(* ===== verification/Completion.v ===== *)
(** * [components/drivers/src/completion.c]: waiting for an event of a driver

    The flag of the structure is a number beside the kernel state, its waiting
    list a list of the kernel ([LDriver (DCompletion i)]); [i] is the
    structure's number. *)
From S2P Require Import Prelude RtList KMonad KState KPrim Scheduler Object TimerBase Thread Timer Ipc.
Local Open Scope Z_scope.
Local Open Scope kmonad_scope.

Module Completion.
Import Scheduler Object TimerBase Thread Timer IpcCore.

Definition RT_COMPLETED : Z := 1.
Definition RT_UNCOMPLETED : Z := 0.

Section ops.
Context {L : Type} {St : ListStore loc L}.
(** The kernel and [completion->flag]. *)
Abbreviation C := (M (kst L * Z)).

Definition set_flag (v : Z) : C unit := modify (fun s => (s.1, v)).

(** [rt_completion_init]. *)
Definition rt_completion_init (i : nat) : C unit :=
  let! level := kernel rt_hw_interrupt_disable in
  set_flag RT_UNCOMPLETED ;!
  kernel (list_init (LDriver (DCompletion i))) ;!
  kernel (rt_hw_interrupt_enable level).

(** The waiting sequence of [rt_completion_wait]: the error number the thread is
    woken with. *)
Definition completion_block (i thread : nat) (timeout level : Z) : M (kst L) Z :=
  upd_thread thread (set_t_error RT_EOK) ;!
  rt_thread_suspend thread ;!
  list_insert_before (LDriver (DCompletion i)) (LTlist thread) ;!
  RT_DEBUG_NOT_IN_INTERRUPT ;!
  (if 0 <? timeout then start_wait_timer thread timeout else ret tt) ;!
  rt_hw_interrupt_enable level ;!
  rt_schedule ;!
  let! th := get_thread thread in
  ret th.(t_error).

(** [rt_completion_wait]. *)
Definition rt_completion_wait (i : nat) (timeout : Z) : C Z :=
  let! thread := kernel rt_thread_self in
  let! level := kernel rt_hw_interrupt_disable in
  let! flag := gets snd in
  if negb (flag =? RT_COMPLETED) then
    let! empty := kernel (list_isempty (LDriver (DCompletion i))) in
    rt_assert empty ;!
    if timeout =? 0 then
      kernel (rt_hw_interrupt_enable level) ;!
      ret (- RT_ETIMEOUT)
    else
      let! thread := lift_opt Bad_pointer thread in
      let! result := kernel (completion_block i thread timeout level) in
      let! level := kernel rt_hw_interrupt_disable in
      set_flag RT_UNCOMPLETED ;!
      kernel (rt_hw_interrupt_enable level) ;!
      ret result
  else
    set_flag RT_UNCOMPLETED ;!
    kernel (rt_hw_interrupt_enable level) ;!
    ret RT_EOK.

(** [rt_completion_done]. *)
Definition rt_completion_done (i : nat) : C unit :=
  let! flag := gets snd in
  if flag =? RT_COMPLETED then ret tt
  else
    let! level := kernel rt_hw_interrupt_disable in
    set_flag RT_COMPLETED ;!
    let! empty := kernel (list_isempty (LDriver (DCompletion i))) in
    if negb empty then
      kernel (
        let! n := list_next (LDriver (DCompletion i)) in
        let! thread := thread_entry n in
        rt_thread_resume thread ;!
        rt_hw_interrupt_enable level ;!
        rt_schedule)
    else kernel (rt_hw_interrupt_enable level).

End ops.
End Completion.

== == ==

> **Exercise instructions**
Among the entries above, determine how many lines hold the string "else" and report that number alone.

> **Task solution**
5